Adam Haslett: Listening for the Well-Struck Sentence

Adam Haslett
(photo: Beowulf Sheehan)

Adam Haslett is the author of Imagine Me Gone, finalist for the Pulitzer Prize and the National Book Critics Circle Award, and winner of the Los Angeles Times Book Award; You Are Not a Stranger Here, finalist for the Pulitzer Prize and the National Book Award; and Union Atlantic, winner of the Lambda Literary Award and shortlisted for the Commonwealth Prize. His fourth work of fiction is Mothers and Sons (Little, Brown, $29; reviewed in this issue).

Where did the idea for Mothers and Sons come from?

I had a sense of needing to write about social isolation, which so many people contend with now--more than ever in our history--and how that relates to people being overworked.
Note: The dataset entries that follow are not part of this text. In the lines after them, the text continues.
(** C32: What a publisher publishes is what readers see. A successful poll leaves a state
    of exactly the nine areas in order, names as changed the ones that are new or differ
    from before, and moves the revision on by one if and only if it reports a change;
    and any reader whose file holds that snapshot, with the same container before and
    after and a clock within its tolerance, gets that very state. A poll that fails
    either stops the publisher or leaves it as it was, so the change it did not publish
    is found again by the next one. *)
Theorem poll_publishes before scan after x now create wrote commit p :
  started p → 0 < now →
  match poll serialize before scan after x now create wrote commit p with
  | (inr _, p') => running p' = false ∨ p' = p
  | (inl c, p') =>
      started p' ∧ root (current p') = root (current p) ∧ map key (sections (current p')) = map fst areas
      ∧ changedSections (current p') = changes (sections (current p)) (sections (current p'))
      ∧ revision (current p') = (if c then wrap64 (revision (current p) + 1) else revision (current p))
      ∧ (c = false → changedSections (current p') = [] ∧ error (current p') = error (current p))
      ∧ ∀ G G' now' expected stale b,
          serialize (current p') = Some b → deserialize b = Some (current p') →
          readBytes G (statePath (root (current p'))) 1048576 = inl b →
          identity G (root (current p')) expected = inl (containerId (current p')) →
          identity G' (root (current p')) (containerId (current p')) = inl (containerId (current p')) →
          node G (root (current p')) = node G' (root (current p')) →
          Z.abs (now' - now) ≤ stale →
          read deserialize G G' now' (root (current p')) expected stale = inl (current p')
  end.
Proof.
  intros [Hs1 Hs2 Hs3] Hnow. unfold poll. destruct (running p) eqn:Er; [|by left]. cbn [negb].
  destruct (intact before p); [|by left]. cbn [negb]. set (next := scanned scan x now p).
  destruct (intact after p); [|by left]. cbn [negb]. cbv zeta.
  set (next' := if changed p next then set_revision (wrap64 (revision next + 1)) next else next).
  destruct (write serialize after create wrote commit next'); [by right|]. cbn [current].
  assert (schemaVersion next' = schemaVersion (current p) ∧ instanceId next' = instanceId (current p)
    ∧ containerId next' = containerId (current p) ∧ root next' = root (current p) ∧ map key (sections next') = map fst areas
    ∧ changedSections next' = changes (sections (current p)) (sections next') ∧ observedAtMs next' = now
    ∧ revision next' = (if changed p next then wrap64 (revision (current p) + 1) else revision (current p))
    ∧ (changed p next = false → changedSections next' = [] ∧ error next' = error (current p)))
    as (E1 & E2 & E3 & E4 & E5 & E6 & E7 & E8 & E9).
  { pose proof (scanAreas_keys scan x (root (current p)) (maxEntries (options p)) areas []) as Hk.
    assert (map key (sections next) = map fst areas ∧ revision next = revision (current p)
      ∧ changedSections next = changes (sections (current p)) (sections next)) as (N1 & N2 & N3).
    { unfold next, scanned. destruct (scanAreas _ _ _ _ _ _) as [ss e]. by cbn in *. }
    assert (schemaVersion next = schemaVersion (current p) ∧ instanceId next = instanceId (current p)
      ∧ containerId next = containerId (current p) ∧ root next = root (current p) ∧ observedAtMs next = now) as (N4 & N5 & N6 & N7 & N8).
    { unfold next, scanned. by destruct (scanAreas _ _ _ _ _ _). }
    unfold next'. destruct (changed p next) eqn:Ec; cbn; rewrite ?N2; (split_and!; [done..|]); [done|].
    intros _. unfold changed in Ec. apply orb_false_iff in Ec as [Ec H1]. apply orb_false_iff in Ec as [Ec _].
    apply orb_false_iff in Ec as [_ H2]. apply bool_decide_eq_false in H1. apply negb_false_iff, bool_decide_eq_true in H2.
    split; [done|]. by apply dec_stable. }
  split_and!; try done.
  - split; cbn [current]; by rewrite ?E1, ?E2, ?E3.
  - intros G G' now' expected stale b Hser Hdes Hb Hid Hid' Hn Hage. unfold read. rewrite Hid, Hb, Hdes.
    rewrite E1, Hs1. change (1 =? 1) with true. cbn [negb orb]. rewrite !bool_decide_eq_false_2 by auto. cbn [orb].
    assert (isEmpty (instanceId next') = false) as -> by (unfold isEmpty; rewrite E2; by apply bool_decide_eq_false).
    assert (List.length (sections next') = List.length areas) as ->.
    { rewrite <- (length_map key), E5. by rewrite length_map. }
    rewrite Nat.eqb_refl. cbn [negb orb]. rewrite E7. destruct (Z.leb_spec now 0); [lia|]. rewrite Hid'. cbn [orb].
    destruct (Z.ltb_spec stale (now' - now)); [lia|]. destruct (Z.ltb_spec (now' - now) (- stale)); [lia|]. done.
Qed.

(** Heartbeats do not repeat a state: each call of the handler brings news to the one
    before, from [previous] on. *)
Fixpoint newsChain (previous : option State) (l : list State) : Prop :=
  match l with [] => True | v :: r => news previous v = true ∧ newsChain (Some v) r end.
Lemma worker_news r id previous l : newsChain previous (worker r id previous l).
Proof.
  revert previous. induction l as [|x l IH]; intros previous; cbn [worker]; [done|].
  destruct (stoppedBefore x); [done|]. cbv zeta. destruct (news previous _) eqn:En.
  - cbn [app newsChain]. split; [done|]. by destruct (stoppedWhile x).
  - cbn [app]. by destruct (stoppedWhile x).
Qed.
End laws.
End library.

(** A state with quotes, a line break, a control character and an accented letter in its
    texts; and one whose message ends within a character. *)
Definition demoState : State :=
  mkState 1 (u "i") (u "c") (u "/a\b") 7 1000 true false true [34; 10; 1; 195; 169]%N
    [mkSection (u "files") 2 1 300 5 900 true true] [u "files"].
Definition demoTorn : State := mkState 1 (u "i") (u "c") (u "/a\b") 7 1000 true false true [34; 195]%N [] [].
Lemma json_roundtrip_witness :
  (∃ m, object wellFormed (toJson demoState) = Some m ∧ m !! u "error" = Some (mkScalar String (error demoState)))
  ∧ object wellFormed (toJson demoTorn) = None.
Proof.
  split.
  - pose proof (json_roundtrip wellFormed demoState) as H.
    assert (E : forallb wellFormed (texts demoState) = true) by by vm_compute. rewrite E in H.
    eexists. split; [exact H|by vm_compute].
  - pose proof (json_roundtrip wellFormed demoTorn) as H.
    assert (E : forallb wellFormed (texts demoTorn) = false) by by vm_compute. rewrite E in H. exact H.
Defined.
The causality runs in both directions: some people avoid their isolation by overworking, some people become isolated because they're required to work too much. So I began as I almost always do, with a character looking out a window, and started asking myself questions: Who is this person? What does he do for a living? Who is his family? Despite having gone to law school, I'd never written about a lawyer before, so Peter being an attorney fell into place early. Also early on I had an intuition of his being estranged from his mother, so I started asking myself why that might be. The window he was looking out of turned out to be that of an apartment I once lived in in Lower Manhattan with a view of Trinity Church. From there, I just inched forward.

Why did you decide that Peter's perspective would be relayed in first person and his mother's perspective would be in third person?
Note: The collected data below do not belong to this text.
(* ===== verification/Posix.v ===== *)
(** The file system that src/Sync/ConfinedFiles.cpp calls: POSIX's system calls on
    descriptors, on names that are byte strings and inodes that hold the bytes.  The
    process is the only one that changes the files; every call may fail, and reads and
    writes may be short. *)
From S2P Require Import Prelude Qt.
Open Scope Z_scope.

Module Posix.
(** ** The state of the system *)
(** The container's own tree, and the tree of its "Files" volume when it has one. *)
Inductive Volume := Container | FilesVolume.
#[global] Instance Volume_eq_dec : EqDecision Volume.
Proof. solve_decision. Defined.
#[global] Instance Volume_countable : Countable Volume.
Proof.
  refine (inj_countable' (λ v, match v with Container => true | FilesVolume => false end)
    (λ b : bool, if b then Container else FilesVolume) _). by intros [].
Defined.
Inductive Kind := Regular | Directory | Symlink | Other.
#[global] Instance Kind_eq_dec : EqDecision Kind.
Proof. solve_decision. Defined.
(** A name below a volume's root, as its components, and what it names. *)
Abbreviation key := (Volume * list (list N))%type.
Record Node := mkNode { kindOf : Kind; ino : N }.
#[global] Instance Node_eq_dec : EqDecision Node.
Proof. solve_decision. Defined.
(** [extent] is the st_size of what is not a regular file; times are nanoseconds. *)
Record Inode := mkInode { content : list N; extent : Z; mtime : Z; ctime : Z }.
(** What lstat, QFileInfo and opening report of an absolute path. *)
Record Root := mkRoot {
  rkind : Kind;
  clean : bool;        (* canonicalFilePath() = QDir::cleanPath(path) *)
  canonical : QString; (* canonicalFilePath() *)
  rdev : Z;
  rino : N
}.
(** [faults] says how the next calls end: 0 as documented, a positive number an error,
    a negative one at most that many bytes for a read or write. *)
Record Kernel := mkKernel {
  names : gmap key Node;
  inodes : gmap N Inode;
  roots : gmap QString Root;
  locked : list N;     (* inodes that another process holds a lock on *)
  time : Z;
  errno : Z;
  faults : list Z
}.
Definition set_names x k := mkKernel x (inodes k) (roots k) (locked k) (time k) (errno k) (faults k).
Definition set_inodes x k := mkKernel (names k) x (roots k) (locked k) (time k) (errno k) (faults k).
Definition set_time x k := mkKernel (names k) (inodes k) (roots k) (locked k) x (errno k) (faults k).
Definition set_errno x k := mkKernel (names k) (inodes k) (roots k) (locked k) (time k) x (faults k).
Definition set_faults x k := mkKernel (names k) (inodes k) (roots k) (locked k) (time k) (errno k) x.

Definition EPERM := 1.
Definition ENOENT := 2.
Definition EIO := 5.
Definition EWOULDBLOCK := 11.
Definition EEXIST := 17.
Definition EXDEV := 18.
Definition ENOTDIR := 20.
Definition EISDIR := 21.
Definition EINVAL := 22.
Definition ENOTEMPTY := 39.
Definition ELOOP := 40.

(** A call that fails for no reason of the names never claims one of theirs. *)
Definition hardError (z : Z) : Z :=
  if bool_decide (z ∈ [ENOENT; EEXIST; EXDEV; ENOTDIR; ELOOP]) then EIO else z.
Definition call {A} (f : Z → Kernel → (A + Z) * Kernel) (k : Kernel) : option A * Kernel :=
  let z := hd 0 (faults k) in
  let k := set_faults (tl (faults k)) k in
  if 0 <? z then (None, set_errno (hardError z) k)
  else match f (- z) k with
       | (inl a, k') => (Some a, k')
       | (inr e, k') => (None, set_errno e k')
       end.
(** A call without an effect on the names: fsync, flock's success, closing. *)
Definition quietly (_ : Z) (k : Kernel) : (unit + Z) * Kernel := (inl tt, k).

(** ** Status *)
Record Stat := mkStat {
  st_kind : Kind; st_dev : Z; st_ino : N; st_size : Z; st_mtime : Z; st_ctime : Z; st_nlink : nat
}.
Record Fd := mkFd { place : key; fdev : Z; node : Node }.
Definition nlink (k : Kernel) (i : N) : nat :=
  List.length (List.filter (λ kv : key * Node, (ino kv.2 =? i)%N) (map_to_list (names k))).
Definition inodeOf (k : Kernel) (i : N) : Inode := default (mkInode [] 0 0 0) (inodes k !! i).
Definition statOf (k : Kernel) (dev : Z) (n : Node) : Stat :=
  let i := inodeOf k (ino n) in
  mkStat (kindOf n) dev (ino n)
    (if bool_decide (kindOf n = Regular) then Z.of_nat (List.length (content i)) else extent i)
    (mtime i) (ctime i) (nlink k (ino n)).
Definition fstat (fd : Fd) (_ : Z) (k : Kernel) : (Stat + Z) * Kernel := (inl (statOf k (fdev fd) (node fd)), k).
Definition lstat (path : QString) (_ : Z) (k : Kernel) : (Stat + Z) * Kernel :=
  match roots k !! path with
  | Some r => (inl (statOf k (rdev r) (mkNode (rkind r) (rino r))), k)
  | None => (inr ENOENT, k)
  end.
Definition child (d : key) (n : list N) : key := (d.1, d.2 ++ [n]).
Definition fstatat (d : Fd) (n : list N) (_ : Z) (k : Kernel) : (Stat + Z) * Kernel :=
  match names k !! child (place d) n with
  | Some x => (inl (statOf k (fdev d) x), k)
  | None => (inr ENOENT, k)
  end.

(** ** Times *)
Definition touch (i : N) (content_too : bool) (k : Kernel) : Kernel :=
  let t := time k + 1 in
  set_time t (set_inodes (alter (λ x, mkInode (content x) (extent x) (if content_too then t else mtime x) t) i (inodes k)) k).
Definition touchAll (l : list N) (k : Kernel) : Kernel := foldl (λ k i, touch i true k) k l.

(** ** Opening *)
Record Flags := mkFlags { o_directory : bool; o_write : bool; o_creat : bool }.
Definition readOnly := mkFlags false false false.
Definition directoryOnly := mkFlags true false false.
Definition readWriteCreate := mkFlags false true true.
(** The path of a tree's root, with O_DIRECTORY and O_NOFOLLOW; whether it still is the
    root of that tree is for the caller to find out. *)
Definition openDirectory (v : Volume) (path : QString) (_ : Z) (k : Kernel) : (Fd + Z) * Kernel :=
  match roots k !! path with
  | Some r => if bool_decide (rkind r = Directory)
              then (inl (mkFd (v, []) (rdev r) (mkNode Directory (rino r))), k) else (inr ENOTDIR, k)
  | None => (inr ENOENT, k)
  end.
Definition freshInode (k : Kernel) : N :=
  fresh (elements (dom (inodes k)) ++ map (λ kv : key * Node, ino kv.2) (map_to_list (names k))).
Definition create (kd : Kind) (d : Fd) (n : list N) (k : Kernel) : Node * Kernel :=
  let x := mkNode kd (freshInode k) in
  (x, touchAll [ino (node d)]
        (set_names (<[child (place d) n := x]> (names k))
          (set_inodes (<[ino x := mkInode [] 0 (time k + 1) (time k + 1)]> (inodes k)) k))).
(** Always with O_NOFOLLOW; O_NONBLOCK lets a special file be opened. *)
Definition openat (d : Fd) (n : list N) (f : Flags) (_ : Z) (k : Kernel) : (Fd + Z) * Kernel :=
  let at_ := child (place d) n in
  match names k !! at_ with
  | Some x =>
      match kindOf x with
      | Symlink => (inr (if o_directory f then ENOTDIR else ELOOP), k)
      | Directory => if o_write f then (inr EISDIR, k) else (inl (mkFd at_ (fdev d) x), k)
      | Regular => if o_directory f then (inr ENOTDIR, k)
                   else if bool_decide (is_Some (inodes k !! ino x)) then (inl (mkFd at_ (fdev d) x), k) else (inr EIO, k)
      | Other => if o_directory f then (inr ENOTDIR, k) else (inl (mkFd at_ (fdev d) x), k)
      end
  | None => if o_creat f then let '(x, k') := create Regular d n k in (inl (mkFd at_ (fdev d) x), k')
            else (inr ENOENT, k)
  end.
Definition mkdirat (d : Fd) (n : list N) (_ : Z) (k : Kernel) : (unit + Z) * Kernel :=
  if bool_decide (is_Some (names k !! child (place d) n)) then (inr EEXIST, k)
  else (inl tt, (create Directory d n k).2).

(** ** Bytes *)
Definition slice (offset length : Z) (b : list N) : list N :=
  take (Z.to_nat length) (drop (Z.to_nat offset) b).
(** At most [short] bytes when the call is cut short, but one when there is one. *)
Definition cut (short n : Z) : Z := if short =? 0 then n else Z.min n short.
Definition pread (fd : Fd) (length offset short : Z) (k : Kernel) : (list N + Z) * Kernel :=
  let c := content (inodeOf k (ino (node fd))) in
  (inl (slice offset (cut short (Z.min length (Z.of_nat (List.length c) - offset))) c), k).
Definition splice (offset : Z) (new b : list N) : list N :=
  take (Z.to_nat offset) b ++ replicate (Z.to_nat offset - List.length b) 0%N ++ new
    ++ drop (Z.to_nat offset + List.length new) b.
Definition pwrite (fd : Fd) (bytes : list N) (offset short : Z) (k : Kernel) : (Z + Z) * Kernel :=
  let n := cut short (Z.of_nat (List.length bytes)) in
  let new := take (Z.to_nat n) bytes in
  let i := ino (node fd) in
  (inl n, touch i true (set_inodes (alter (λ x, mkInode (splice offset new (content x)) (extent x) (mtime x) (ctime x)) i (inodes k)) k)).

(** ** Names *)
(** The entry [k] is [d] or below it. *)
Definition under (d k : key) : bool := bool_decide (d.1 = k.1 ∧ d.2 `prefix_of` k.2).
Definition children (k : Kernel) (d : key) : list (list N) :=
  omap (λ kv : key * Node,
    if under d kv.1 && (List.length kv.1.2 =? S (List.length d.2))%nat then last kv.1.2 else None)
    (map_to_list (names k)).
Definition occupied (k : Kernel) (d : key) : bool :=
  existsb (λ kv : key * Node, under d kv.1 && negb (bool_decide (kv.1 = d))) (map_to_list (names k)).

Definition linkat (s : Fd) (sn : list N) (t : Fd) (tn : list N) (_ : Z) (k : Kernel) : (unit + Z) * Kernel :=
  match names k !! child (place s) sn with
  | None => (inr ENOENT, k)
  | Some x =>
      if bool_decide (is_Some (names k !! child (place t) tn)) then (inr EEXIST, k)
      else if negb (fdev s =? fdev t) then (inr EXDEV, k)
      else if bool_decide (kindOf x = Directory) then (inr EPERM, k)
      else (inl tt, touch (ino x) false (touchAll [ino (node t)] (set_names (<[child (place t) tn := x]> (names k)) k)))
  end.

Definition reroot (s t k : key) : key := (t.1, t.2 ++ drop (List.length s.2) k.2).
(** Everything at and below [s] moves to [t], which it replaces. *)
Definition moved (s t : key) (m : gmap key Node) : gmap key Node :=
  list_to_map (map (λ kv : key * Node, (reroot s t kv.1, kv.2)) (List.filter (λ kv, under s kv.1) (map_to_list m)))
  ∪ filter (λ kv : key * Node, under s kv.1 = false ∧ kv.1 ≠ t) m.
Definition renameat (s : Fd) (sn : list N) (t : Fd) (tn : list N) (_ : Z) (k : Kernel) : (unit + Z) * Kernel :=
  let from := child (place s) sn in
  let to := child (place t) tn in
  match names k !! from with
  | None => (inr ENOENT, k)
  | Some x =>
      if negb (fdev s =? fdev t) then (inr EXDEV, k)
      else if bool_decide (from = to) then (inl tt, k)
      else if under from to then (inr EINVAL, k)
      else if occupied k to then (inr ENOTEMPTY, k)
      else
        let go := (inl tt, touch (ino x) false (touchAll [ino (node s); ino (node t)] (set_names (moved from to (names k)) k))) in
        match names k !! to with
        | None => go
        | Some y =>
            if bool_decide (x = y) then (inl tt, k)
            else match bool_decide (kindOf x = Directory), bool_decide (kindOf y = Directory) with
                 | true, false => (inr ENOTDIR, k)
                 | false, true => (inr EISDIR, k)
                 | _, _ => go
                 end
        end
  end.

(** [directory] is AT_REMOVEDIR. *)
Definition unlinkat (d : Fd) (n : list N) (directory : bool) (_ : Z) (k : Kernel) : (unit + Z) * Kernel :=
  let at_ := child (place d) n in
  match names k !! at_ with
  | None => (inr ENOENT, k)
  | Some x =>
      let go := (inl tt, touch (ino x) false (touchAll [ino (node d)] (set_names (delete at_ (names k)) k))) in
      if directory then
        if negb (bool_decide (kindOf x = Directory)) then (inr ENOTDIR, k)
        else if occupied k at_ then (inr ENOTEMPTY, k) else go
      else if bool_decide (kindOf x = Directory) then (inr EISDIR, k) else go
  end.
(** flock with LOCK_EX and LOCK_NB. *)
Definition flock (fd : Fd) (_ : Z) (k : Kernel) : (unit + Z) * Kernel :=
  if bool_decide (ino (node fd) ∈ locked k) then (inr EWOULDBLOCK, k) else (inl tt, k).

(** ** The bytes under a name *)
Definition bytesOf (m : gmap key Node) (c : gmap N Inode) (p : key) : option (list N) :=
  let? x := m !! p in
  if bool_decide (kindOf x = Regular) then content <$> c !! ino x else None.
Definition data (k : Kernel) (p : key) : option (list N) := bytesOf (names k) (inodes k) p.
End Posix.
I'm usually suspicious of first person, present tense because it's a straitjacket for the writer in terms of moving the narrative forward, but in this case it was the only tense and point of view that made sense for Peter. Precisely because he is so buried in his work, and in many ways doesn't even realize that he is. He can't see into the future, or much into the past either, at least at the beginning of the book. He spends his days assembling other people's narratives--his clients'--but disattends his own. His mother, Ann, is in many ways the opposite. She prizes intimacy, fellowship, spiritual discernment, and so has the kind of settled quality that lends itself to the more knowing voice of the third person and the past tense.

Assuming you weren't well-versed in immigration law to begin with, how did you go about researching this book, especially when it came to dramatizing the court cases?

A number of my friends from law school went on to do immigration work, so I'd had a view into that world going back to the early aughts, and I had done some volunteer intake work at immigration detention facilities around that same time. I didn't write anything about it then, but once I'd decided Peter would be an asylum lawyer, I started sitting in on immigration hearings at Federal Plaza in Manhattan. They're open to the public, though there was never anyone there except judges, lawyers, and immigrants. So it was basically observational research.

Likewise, did you research intentional communities in order to create Viriditas, the book's feminist spiritual retreat, or is Viriditas entirely homespun?

The mother of one of my oldest friends from high school actually did something similar to what Ann does in the book. She started a women's retreat center in Maine, which I visited on several occasions. She was someone I knew quite well. Ann's interior life and certainly her family past is entirely my invention, but I did borrow the external facts from the life of my good friend's mother.

Did you have the novel's ending, which is quite perfect, in mind the whole time, or was it hard-won?

I wrote that ending in the last two days before I had to turn in the final manuscript, so it was hard-won! I'd seen it coming, but hadn't been able to reach it, and then once I did, it was only a sketch. I hadn't filled it in to my or my editor Ben George's satisfaction, so on those last days I had one of those very rare, blessed experiences of arriving just in time at what I believed the book needed.

What was the most difficult creative decision you had to make while writing Mothers and Sons?

It was very hard to figure out how to get at Peter's somewhat numb affect. Usually you're trying to make a character vivid, but Peter isn't vivid to himself. Eventually, largely out of frustration, I began writing what turned out to be the opening sections of the book in the courtroom in more or less the same tone as those hearings are in fact conducted. And I discovered that in that very rhythm--an inadvertently callous and somewhat hectic monotony--I'd found a way to enact rather than simply describe his internal state.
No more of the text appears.